J’ai eu la « chance » de tester mon programme à partir d’un stock de plus de 200 fichiers syslog, et plus de 2 Go de messages (car il se trouve aussi que j’avais ponctuellement augmenté la verbosité de certains services de pfSense), avec un volume de messages importants au passage à la nouvelle année 2024.

Cela m’a permis de découvrir un bug intéressant: des dates incohérentes peuvent être écrites par le serveur syslog géré par le NAS QNAP. Voici un échantillon plus parlant:


<30>1 2023-12-31T23:59:55+01:00 10.15.50.1 unbound 47362 - - unbound[47362]: [47362:3] info: Verified that unsigned response is INSECURE
<30>1 2024-12-31T23:59:57+01:00 10.15.50.1 unbound 47362 - - unbound[47362]: [47362:3] info: resolving redacted.
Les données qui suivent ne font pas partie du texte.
(** ** What a span can hold *)

Lemma occurs_is_by (w s : str) : occurs w s = occurs_by (startswith w) s.
Proof. induction s as [|c s IH]; cbn; [reflexivity|]. rewrite IH. reflexivity. Qed.

Lemma occurs_ci_is_by (w s : str) : occurs_ci w s = occurs_by (startswith_ci w) s.
Proof. induction s as [|c s IH]; cbn; [reflexivity|]. rewrite IH. reflexivity. Qed.

Lemma startswith_ci_app (w z rest : str) :
  startswith_ci w z = true -> startswith_ci w (z ++ rest) = true.
Proof.
  revert z. induction w as [|a w IH]; intros z; [reflexivity|].
  destruct z as [|c z]; cbn; [discriminate|].
  destruct (ascii_eqb (lower a) (lower c)); cbn; [apply IH | discriminate].
Qed.

Lemma take_until_prefix (stop : str -> bool) (s : str) :
  s = take_until stop s ++ drop (length (take_until stop s)) s.
Proof.
  induction s as [|c s IH]; cbn [take_until]; [destruct (stop []); reflexivity|].
  destruct (stop (c :: s)); [reflexivity|]. cbn. f_equal. exact IH.
Qed.

Section Occurs.
Variable here : str -> bool.
Hypothesis here_app : forall s r, here s = true -> here (s ++ r) = true.
Hypothesis here_nil : here [] = false.

Lemma occurs_by_suffix (a b : str) :
  occurs_by here (a ++ b) = false -> occurs_by here b = false.
Proof using Type.
  induction a as [|c a IH]; [tauto|]. cbn [app occurs_by].
  intros Hn. apply orb_false_elim in Hn as [_ Hn]. apply IH, Hn.
Qed.

Lemma occurs_by_head (s : str) : occurs_by here s = false -> here s = false.
Proof using Type. destruct s; cbn; intros Hn; apply orb_false_elim in Hn; tauto. Qed.

Lemma occurs_by_prefix (a b : str) :
  occurs_by here (a ++ b) = false -> occurs_by here a = false.
Proof using here_app here_nil.
  induction a as [|c a IH]; cbn [app].
  - intros _. cbn. rewrite here_nil. reflexivity.
  - cbn [occurs_by]. intros Hn. apply orb_false_elim in Hn as [Hh Hn].
    rewrite (IH Hn), orb_false_r.
    destruct (here (c :: a)) eqn:E; [|reflexivity].
    apply (here_app _ b) in E. cbn [app] in E. congruence.
Qed.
AAAA IN
<30>1 2024-12-31T23:59:57+01:00 10.15.50.1 unbound 47362 - - unbound[47362]: [47362:3] info: resolving redacted. AAAA IN
<30>1 2024-12-31T23:59:57+01:00 10.15.50.1 unbound 47362 - - unbound[47362]: [47362:1] info: resolving redacted. A IN
<30>1 2024-12-31T23:59:57+01:00 10.15.50.1 unbound 47362 - - unbound[47362]: [47362:1] info: resolving redacted A IN
<30>1 2024-12-31T23:59:57+01:00 10.15.50.1 unbound 47362 - - unbound[47362]: [47362:3] info: reply from  redacted#53
<30>1 2024-12-31T23:59:57+01:00 10.15.50.1 unbound 47362 - - unbound[47362]: [47362:3] info: query response was nodata ANSWER
<30>1 2024-01-01T00:00:00+01:00 10.15.50.1 unbound 47362 - - unbound[47362]: [47362:2] info: resolving redacted. PTR IN

On peut voir plusieurs messages avec une date d’un an dans le futur « 2024-12-31 ».
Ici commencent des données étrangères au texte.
(** * Shallow embedding of ag-grid's infinite row model cache

    Source: src/ts/rowModels/infinite/infiniteCache.ts (class InfiniteCache).

    The class extends RowNodeCache and manipulates InfiniteBlock objects;
    neither of those files is part of this repository snapshot, so the
    members of theirs that InfiniteCache calls are modelled from the spec
    (each such definition says so in its doc comment).

    Modelling choices:
    - JavaScript objects that are shared (the blocks, referenced both from
      the cache's block map and from a pending load) live in a heap
      [heap : gmap nat InfiniteBlock]; the block map [blocks] maps a block
      number to a heap reference, as an association list in insertion
      order (the order the spec gives for in-order iteration).
    - A row node is identified by a number; [Blank] is the blank
      placeholder node.  [getRow] returns [option Slot]: [None] is the
      JavaScript [null] (or [undefined]).
    - Stateful code runs in a state monad over [InfiniteCache].
    - [accesses] is a ghost log (not a field of the TypeScript class) that
      records every read and write of a row slot, so that the order of the
      reads and writes of an operation can be stated. *)

From Stdlib Require Import ZArith List Lia Sorting.Sorted Permutation.
From stdpp Require Import base gmap list.

Import ListNotations.

(** ** Data model *)

Inductive Slot := Blank | Node (id : nat).

Inductive BlockState := NotLoaded | Loading | Loaded.

(** The only listener the cache registers on a block: [this.onPageLoaded]. *)
Inductive Listener := OnPageLoaded.

(** Events dispatched on the event service. *)
Inductive Event :=
| ModelUpdated
| ItemsAdded (nodes : list nat).

(** Ghost log entries: a slot read, a slot overwritten by an existing or a
    blank node, a slot given a freshly created node for a data item. *)
Inductive Access :=
| TRead (pos : Z)
| TWrite (pos : Z)
| TNew (pos : Z) (item : nat).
Après quelques recherches, je pense que ce bug est dû au fait que le serveur syslog du NAS écrit ses fichiers au format plus récent RFC 5424, où l’année est incluse dans la date, et que pfSense génère ses messages au format RFC 3164, où l’année n’est pas incluse dans la date. Le serveur ajoute simplement l’année courante à la date incomplète. Lors du changement d’année, en cas de volume important de messages ou si l’heure système n’est pas parfaitement synchronisée entre le serveur syslog et ses clients, on obtient ce résultat incohérent.
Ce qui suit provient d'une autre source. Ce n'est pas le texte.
Lemma cast_or_new_reuse l f0 w :
  heap w !! l = Some (XYZI f0) → cast_or_new (Some l) w = Normal (l, f0) w.
Proof. intros Hl. unfold cast_or_new. by rewrite Hl. Qed.

Ltac unfold_convert :=
  unfold _convertToPointCloudFrame, call_getFieldOfView, store, emit,
    mbind, Step_bind, mret, Step_ret;
  cbn [events heap _pointCloudBuffers].

(** C10: with a depth frame and an [XYZIPointCloudFrame] behind the output
    handle, a failing or zero field of view makes the conversion return
    failure, and by then the frame behind the handle has the depth frame's
    identifier and timestamp and a point sequence resized to width times
    height. *)
Theorem convertToPointCloudFrame_failure_mutates_output drv d l f0 w :
  heap w !! l = Some (XYZI f0) →
  field_of_view_unavailable drv →
  ∃ w' f,
    _convertToPointCloudFrame drv (Some d) (Some l) w = Normal (false, Some l) w' ∧
    heap w' = <[l := XYZI f]> (heap w) ∧
    id f = depth_id d ∧ timestamp f = depth_timestamp d ∧
    points f = resize (width (size d) * height (size d)) zero_point (points f0) ∧
    length (points f) = (width (size d) * height (size d))%nat.
Proof.
  intros Hl Hfov. unfold_convert.
  pose proof (cast_or_new_reuse l f0
                (emitted w Called_convertToPointCloudFrame) Hl) as Hcast.
  unfold emitted in Hcast. rewrite Hcast. cbn [events heap _pointCloudBuffers].
  unfold field_of_view_unavailable in Hfov.
  destruct (getFieldOfView drv fzero) as [ok thetaMax]. cbn [fst snd] in Hfov.
  assert (negb ok || fis_zero thetaMax = true) as ->.
  { destruct Hfov as [-> | ->]; [done|apply orb_true_r]. }
  eexists _, _. split_and!; [reflexivity|reflexivity|done|done|done|].
  apply length_resize.
Qed.

(** With a failing or zero field of view the conversion returns failure,
    whatever its input. *)
Lemma convert_fails_without_field_of_view drv depthFrame p w :
  field_of_view_unavailable drv →
  ∃ p' w', _convertToPointCloudFrame drv depthFrame p w = Normal (false, p') w'.
Proof.
  intros Hfov. unfold_convert. destruct depthFrame as [d|]; [|by eauto].
  destruct (cast_or_new_outcome p (emitted w Called_convertToPointCloudFrame))
    as (l & f0 & σ & Hcast).
  unfold emitted in Hcast. rewrite Hcast. cbn [events heap _pointCloudBuffers].
  unfold field_of_view_unavailable in Hfov.
  destruct (getFieldOfView drv fzero) as [ok thetaMax]. cbn [fst snd] in Hfov.
  assert (negb ok || fis_zero thetaMax = true) as ->.
  { destruct Hfov as [-> | ->]; [done|apply orb_true_r]. }
  by eauto.
Qed.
Bien que non observé en pratique dans mon cas, l’inverse semble être tout autant possible, à savoir un serveur syslog légèrement en retard, qui aurait alors écrit la date « 2023-01-01 » au lieu de « 2024-01-01 ».

J’ai donc implémenté une correction des dates lors de l’import, si l’un de ces deux cas de figure se produit au sein d’un même fichier à importer. J’ai d’ailleurs dû modifier SyslogDecode pour utiliser le type DateTimeOffset à la place du type DateTime pour les timestamps des messages, et pour ne pas normaliser les heures en UTC. Cela simplifiait beaucoup la correction à effectuer (comme nous avons à Paris une heure de décalage par rapport à UTC, la date incorrecte « 2023-01-01 00:00:00 » du second cas de figure était normalisée en « 2022-12-31 23:00:00 »).

Je suppose que ce « bug » est présent dans de nombreux systèmes syslog où les deux normes RFC 3164 et RFC 5424 cohabitent. C’est sans conséquence quand c’est du texte dans un fichier, mais cela était beaucoup plus gênant une fois importé en base de données (avec en plus la gestion des tables partitionnées par date).